#### [DATA FOR THIS TASK]
════════════════════

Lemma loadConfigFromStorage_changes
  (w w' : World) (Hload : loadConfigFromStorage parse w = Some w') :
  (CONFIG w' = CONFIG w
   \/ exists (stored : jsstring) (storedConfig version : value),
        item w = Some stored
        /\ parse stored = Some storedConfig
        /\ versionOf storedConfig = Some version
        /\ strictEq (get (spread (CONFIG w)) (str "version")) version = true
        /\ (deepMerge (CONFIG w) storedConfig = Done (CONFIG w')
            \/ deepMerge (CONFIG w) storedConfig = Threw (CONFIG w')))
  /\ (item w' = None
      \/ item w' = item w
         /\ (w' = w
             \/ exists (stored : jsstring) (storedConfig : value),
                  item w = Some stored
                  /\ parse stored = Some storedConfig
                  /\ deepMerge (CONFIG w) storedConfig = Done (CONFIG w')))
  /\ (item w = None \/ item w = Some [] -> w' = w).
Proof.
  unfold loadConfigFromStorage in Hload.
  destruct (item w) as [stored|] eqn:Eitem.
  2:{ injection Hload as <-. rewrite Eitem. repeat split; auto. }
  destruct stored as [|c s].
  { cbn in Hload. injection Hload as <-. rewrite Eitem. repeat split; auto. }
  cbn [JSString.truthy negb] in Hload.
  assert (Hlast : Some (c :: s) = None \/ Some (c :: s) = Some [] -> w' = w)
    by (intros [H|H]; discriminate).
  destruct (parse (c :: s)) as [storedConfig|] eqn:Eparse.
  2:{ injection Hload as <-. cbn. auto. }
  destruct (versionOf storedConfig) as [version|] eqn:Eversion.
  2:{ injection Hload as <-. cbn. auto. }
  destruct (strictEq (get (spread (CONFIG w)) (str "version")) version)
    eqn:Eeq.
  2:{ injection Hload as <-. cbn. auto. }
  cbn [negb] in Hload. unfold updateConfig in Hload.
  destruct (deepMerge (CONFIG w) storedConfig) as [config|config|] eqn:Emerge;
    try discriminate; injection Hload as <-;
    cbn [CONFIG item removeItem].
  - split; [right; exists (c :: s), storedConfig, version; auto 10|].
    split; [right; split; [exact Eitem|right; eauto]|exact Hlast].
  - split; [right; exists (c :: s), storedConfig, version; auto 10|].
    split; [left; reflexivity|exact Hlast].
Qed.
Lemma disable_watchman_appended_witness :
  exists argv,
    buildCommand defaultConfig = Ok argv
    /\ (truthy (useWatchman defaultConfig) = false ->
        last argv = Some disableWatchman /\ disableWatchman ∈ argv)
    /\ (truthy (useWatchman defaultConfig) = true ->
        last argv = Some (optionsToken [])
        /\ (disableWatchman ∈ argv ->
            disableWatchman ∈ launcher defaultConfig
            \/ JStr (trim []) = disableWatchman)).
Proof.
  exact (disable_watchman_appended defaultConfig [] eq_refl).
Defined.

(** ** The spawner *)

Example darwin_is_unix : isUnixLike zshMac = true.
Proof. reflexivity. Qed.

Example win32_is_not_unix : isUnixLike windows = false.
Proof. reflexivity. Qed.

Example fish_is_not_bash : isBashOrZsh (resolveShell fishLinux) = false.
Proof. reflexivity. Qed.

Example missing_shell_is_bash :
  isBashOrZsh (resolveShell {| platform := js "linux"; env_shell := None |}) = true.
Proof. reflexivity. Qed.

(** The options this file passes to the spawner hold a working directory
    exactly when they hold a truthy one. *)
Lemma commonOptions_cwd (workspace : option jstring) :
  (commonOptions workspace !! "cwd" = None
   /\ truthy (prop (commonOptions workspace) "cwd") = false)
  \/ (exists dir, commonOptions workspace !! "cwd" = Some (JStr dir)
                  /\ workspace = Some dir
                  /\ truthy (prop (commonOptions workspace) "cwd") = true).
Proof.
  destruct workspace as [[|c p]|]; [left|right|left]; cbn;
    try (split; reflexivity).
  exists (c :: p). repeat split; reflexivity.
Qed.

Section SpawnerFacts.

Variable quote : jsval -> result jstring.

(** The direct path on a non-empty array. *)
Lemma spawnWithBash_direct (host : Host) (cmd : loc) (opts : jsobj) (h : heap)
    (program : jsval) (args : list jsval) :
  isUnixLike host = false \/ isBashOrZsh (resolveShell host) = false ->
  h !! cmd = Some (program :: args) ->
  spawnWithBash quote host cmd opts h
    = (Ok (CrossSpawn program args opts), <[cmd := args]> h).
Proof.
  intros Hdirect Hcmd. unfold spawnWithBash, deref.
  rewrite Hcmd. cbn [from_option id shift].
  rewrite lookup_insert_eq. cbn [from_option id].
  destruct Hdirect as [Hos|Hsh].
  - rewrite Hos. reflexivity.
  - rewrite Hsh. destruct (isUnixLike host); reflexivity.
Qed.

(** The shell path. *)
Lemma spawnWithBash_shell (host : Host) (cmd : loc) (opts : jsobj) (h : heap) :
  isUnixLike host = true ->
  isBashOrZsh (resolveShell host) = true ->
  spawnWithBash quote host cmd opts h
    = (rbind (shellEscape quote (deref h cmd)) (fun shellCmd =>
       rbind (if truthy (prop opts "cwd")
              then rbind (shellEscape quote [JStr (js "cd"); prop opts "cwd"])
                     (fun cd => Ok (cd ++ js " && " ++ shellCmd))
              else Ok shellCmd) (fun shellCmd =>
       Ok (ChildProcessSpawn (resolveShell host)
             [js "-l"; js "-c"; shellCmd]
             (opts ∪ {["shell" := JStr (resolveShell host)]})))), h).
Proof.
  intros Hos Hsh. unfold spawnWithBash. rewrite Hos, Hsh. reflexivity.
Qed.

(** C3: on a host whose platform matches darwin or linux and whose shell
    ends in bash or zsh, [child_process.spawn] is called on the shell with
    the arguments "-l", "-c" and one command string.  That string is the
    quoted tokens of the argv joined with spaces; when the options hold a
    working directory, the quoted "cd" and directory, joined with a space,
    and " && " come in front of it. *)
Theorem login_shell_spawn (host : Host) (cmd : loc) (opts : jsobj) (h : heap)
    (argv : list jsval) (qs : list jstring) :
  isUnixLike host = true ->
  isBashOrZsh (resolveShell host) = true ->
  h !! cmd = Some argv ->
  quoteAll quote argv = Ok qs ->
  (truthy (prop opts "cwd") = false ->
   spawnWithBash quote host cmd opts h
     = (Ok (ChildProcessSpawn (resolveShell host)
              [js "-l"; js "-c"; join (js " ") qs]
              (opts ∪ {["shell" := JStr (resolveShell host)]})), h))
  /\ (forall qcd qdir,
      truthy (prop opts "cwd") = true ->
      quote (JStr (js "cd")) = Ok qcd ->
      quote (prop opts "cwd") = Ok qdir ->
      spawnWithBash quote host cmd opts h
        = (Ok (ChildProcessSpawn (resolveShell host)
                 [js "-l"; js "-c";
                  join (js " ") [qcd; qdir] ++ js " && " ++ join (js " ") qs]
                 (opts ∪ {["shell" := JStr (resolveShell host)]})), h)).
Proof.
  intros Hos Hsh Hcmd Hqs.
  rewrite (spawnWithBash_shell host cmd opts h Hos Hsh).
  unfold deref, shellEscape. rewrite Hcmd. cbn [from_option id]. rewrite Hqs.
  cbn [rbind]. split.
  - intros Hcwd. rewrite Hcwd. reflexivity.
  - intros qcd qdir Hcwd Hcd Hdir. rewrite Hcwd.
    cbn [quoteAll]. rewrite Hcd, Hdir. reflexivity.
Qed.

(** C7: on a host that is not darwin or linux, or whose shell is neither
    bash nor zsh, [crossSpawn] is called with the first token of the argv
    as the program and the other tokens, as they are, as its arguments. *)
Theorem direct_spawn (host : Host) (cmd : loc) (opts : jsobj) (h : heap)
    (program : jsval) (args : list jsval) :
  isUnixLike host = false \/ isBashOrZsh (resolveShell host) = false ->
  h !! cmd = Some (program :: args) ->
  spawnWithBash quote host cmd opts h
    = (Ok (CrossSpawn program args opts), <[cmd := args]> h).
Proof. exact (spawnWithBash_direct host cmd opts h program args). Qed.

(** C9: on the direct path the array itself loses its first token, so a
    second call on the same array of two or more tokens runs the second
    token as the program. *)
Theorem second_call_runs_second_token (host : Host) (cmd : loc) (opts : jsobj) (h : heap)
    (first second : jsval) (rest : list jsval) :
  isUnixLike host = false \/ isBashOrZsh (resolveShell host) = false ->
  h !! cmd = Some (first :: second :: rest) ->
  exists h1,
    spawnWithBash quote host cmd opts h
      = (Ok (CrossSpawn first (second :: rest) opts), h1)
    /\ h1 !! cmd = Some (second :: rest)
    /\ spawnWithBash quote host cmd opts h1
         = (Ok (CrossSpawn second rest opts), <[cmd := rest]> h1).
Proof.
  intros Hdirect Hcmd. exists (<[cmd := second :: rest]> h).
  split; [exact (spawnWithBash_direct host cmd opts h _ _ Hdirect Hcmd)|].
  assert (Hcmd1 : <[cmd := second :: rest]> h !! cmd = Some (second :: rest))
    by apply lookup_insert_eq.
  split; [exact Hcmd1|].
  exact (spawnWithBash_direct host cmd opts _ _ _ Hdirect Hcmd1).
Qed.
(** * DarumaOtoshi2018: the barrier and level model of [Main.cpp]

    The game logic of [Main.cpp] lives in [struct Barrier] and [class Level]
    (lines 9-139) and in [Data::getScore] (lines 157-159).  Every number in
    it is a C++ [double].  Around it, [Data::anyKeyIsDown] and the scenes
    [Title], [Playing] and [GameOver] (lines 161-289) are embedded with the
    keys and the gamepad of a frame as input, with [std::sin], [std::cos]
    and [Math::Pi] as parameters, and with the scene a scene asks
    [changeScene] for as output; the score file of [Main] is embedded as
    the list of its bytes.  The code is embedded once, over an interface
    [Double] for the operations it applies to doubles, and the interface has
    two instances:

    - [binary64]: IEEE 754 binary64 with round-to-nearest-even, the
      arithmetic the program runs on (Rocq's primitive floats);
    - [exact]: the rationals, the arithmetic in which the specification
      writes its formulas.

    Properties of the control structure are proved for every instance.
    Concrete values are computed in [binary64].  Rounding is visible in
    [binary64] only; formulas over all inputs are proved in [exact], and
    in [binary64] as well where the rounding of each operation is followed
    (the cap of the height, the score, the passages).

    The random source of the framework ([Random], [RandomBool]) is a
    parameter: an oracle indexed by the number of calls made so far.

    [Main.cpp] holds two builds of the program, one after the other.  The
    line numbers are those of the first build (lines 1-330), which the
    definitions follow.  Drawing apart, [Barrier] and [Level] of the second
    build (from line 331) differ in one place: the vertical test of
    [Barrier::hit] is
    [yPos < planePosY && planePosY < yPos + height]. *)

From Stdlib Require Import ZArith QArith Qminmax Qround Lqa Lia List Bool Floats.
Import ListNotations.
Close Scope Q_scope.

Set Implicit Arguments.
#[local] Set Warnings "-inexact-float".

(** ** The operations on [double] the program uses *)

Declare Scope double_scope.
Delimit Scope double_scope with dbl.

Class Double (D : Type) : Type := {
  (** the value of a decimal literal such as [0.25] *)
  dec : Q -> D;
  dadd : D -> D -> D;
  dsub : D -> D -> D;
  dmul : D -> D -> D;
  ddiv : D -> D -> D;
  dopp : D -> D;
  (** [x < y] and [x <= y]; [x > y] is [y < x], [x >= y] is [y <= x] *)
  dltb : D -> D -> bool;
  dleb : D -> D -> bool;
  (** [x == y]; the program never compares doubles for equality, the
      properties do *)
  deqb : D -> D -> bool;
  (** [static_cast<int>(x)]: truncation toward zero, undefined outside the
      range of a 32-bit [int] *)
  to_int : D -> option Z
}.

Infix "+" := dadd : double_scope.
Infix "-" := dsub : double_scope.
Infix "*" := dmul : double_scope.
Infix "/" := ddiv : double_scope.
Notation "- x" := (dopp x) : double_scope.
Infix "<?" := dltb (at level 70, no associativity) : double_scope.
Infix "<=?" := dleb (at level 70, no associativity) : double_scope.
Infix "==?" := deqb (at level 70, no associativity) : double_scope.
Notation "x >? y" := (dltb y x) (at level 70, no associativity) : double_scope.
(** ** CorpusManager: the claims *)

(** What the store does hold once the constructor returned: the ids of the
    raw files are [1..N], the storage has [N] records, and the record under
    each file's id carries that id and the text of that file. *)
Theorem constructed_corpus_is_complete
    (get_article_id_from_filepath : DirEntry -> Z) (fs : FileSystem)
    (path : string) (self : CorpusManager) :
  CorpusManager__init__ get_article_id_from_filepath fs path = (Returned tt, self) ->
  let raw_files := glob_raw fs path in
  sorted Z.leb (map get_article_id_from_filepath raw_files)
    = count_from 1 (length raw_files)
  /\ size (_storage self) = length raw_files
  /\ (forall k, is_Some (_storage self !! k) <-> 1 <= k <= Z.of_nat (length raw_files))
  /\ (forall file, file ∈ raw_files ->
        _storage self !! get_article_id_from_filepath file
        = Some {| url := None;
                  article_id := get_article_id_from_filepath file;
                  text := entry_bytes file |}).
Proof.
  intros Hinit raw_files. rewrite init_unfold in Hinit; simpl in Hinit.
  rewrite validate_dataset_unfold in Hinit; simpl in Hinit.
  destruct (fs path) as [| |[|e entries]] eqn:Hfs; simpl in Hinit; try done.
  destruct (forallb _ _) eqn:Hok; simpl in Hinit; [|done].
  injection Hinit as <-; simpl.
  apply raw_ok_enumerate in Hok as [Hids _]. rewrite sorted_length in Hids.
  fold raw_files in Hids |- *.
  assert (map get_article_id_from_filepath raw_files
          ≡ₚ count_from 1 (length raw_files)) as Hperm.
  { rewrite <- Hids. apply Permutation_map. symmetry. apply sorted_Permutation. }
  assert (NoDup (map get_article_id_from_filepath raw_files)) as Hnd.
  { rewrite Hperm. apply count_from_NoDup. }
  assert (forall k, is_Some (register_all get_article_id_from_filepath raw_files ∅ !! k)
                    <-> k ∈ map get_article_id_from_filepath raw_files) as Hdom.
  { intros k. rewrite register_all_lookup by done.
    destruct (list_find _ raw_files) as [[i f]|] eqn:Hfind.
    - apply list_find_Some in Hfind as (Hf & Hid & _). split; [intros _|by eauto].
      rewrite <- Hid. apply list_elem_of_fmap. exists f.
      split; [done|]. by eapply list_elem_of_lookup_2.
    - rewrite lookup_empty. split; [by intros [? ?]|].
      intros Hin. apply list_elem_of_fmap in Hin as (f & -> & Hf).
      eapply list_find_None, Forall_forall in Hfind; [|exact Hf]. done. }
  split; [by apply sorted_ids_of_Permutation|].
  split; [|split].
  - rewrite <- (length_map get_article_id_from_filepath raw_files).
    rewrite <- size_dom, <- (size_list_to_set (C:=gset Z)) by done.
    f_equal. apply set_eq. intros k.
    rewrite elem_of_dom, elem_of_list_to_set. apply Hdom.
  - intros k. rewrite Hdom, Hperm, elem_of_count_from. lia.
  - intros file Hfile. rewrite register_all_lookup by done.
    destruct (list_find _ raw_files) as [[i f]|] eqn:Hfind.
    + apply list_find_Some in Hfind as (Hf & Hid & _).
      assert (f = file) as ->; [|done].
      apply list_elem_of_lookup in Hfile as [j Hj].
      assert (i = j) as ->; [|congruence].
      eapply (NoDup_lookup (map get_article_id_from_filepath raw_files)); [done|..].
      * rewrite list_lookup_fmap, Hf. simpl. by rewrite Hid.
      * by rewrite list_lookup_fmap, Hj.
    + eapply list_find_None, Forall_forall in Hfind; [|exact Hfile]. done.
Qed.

════════════════════

#### [WORK TO COMPLETE]
Which lines of the listing contain the string "Hids"? Copy every one of them.

#### [RESPONSE TO THE TASK]
  apply raw_ok_enumerate in Hok as [Hids _]. rewrite sorted_length in Hids.
  fold raw_files in Hids |- *.
  { rewrite <- Hids. apply Permutation_map. symmetry. apply sorted_Permutation. }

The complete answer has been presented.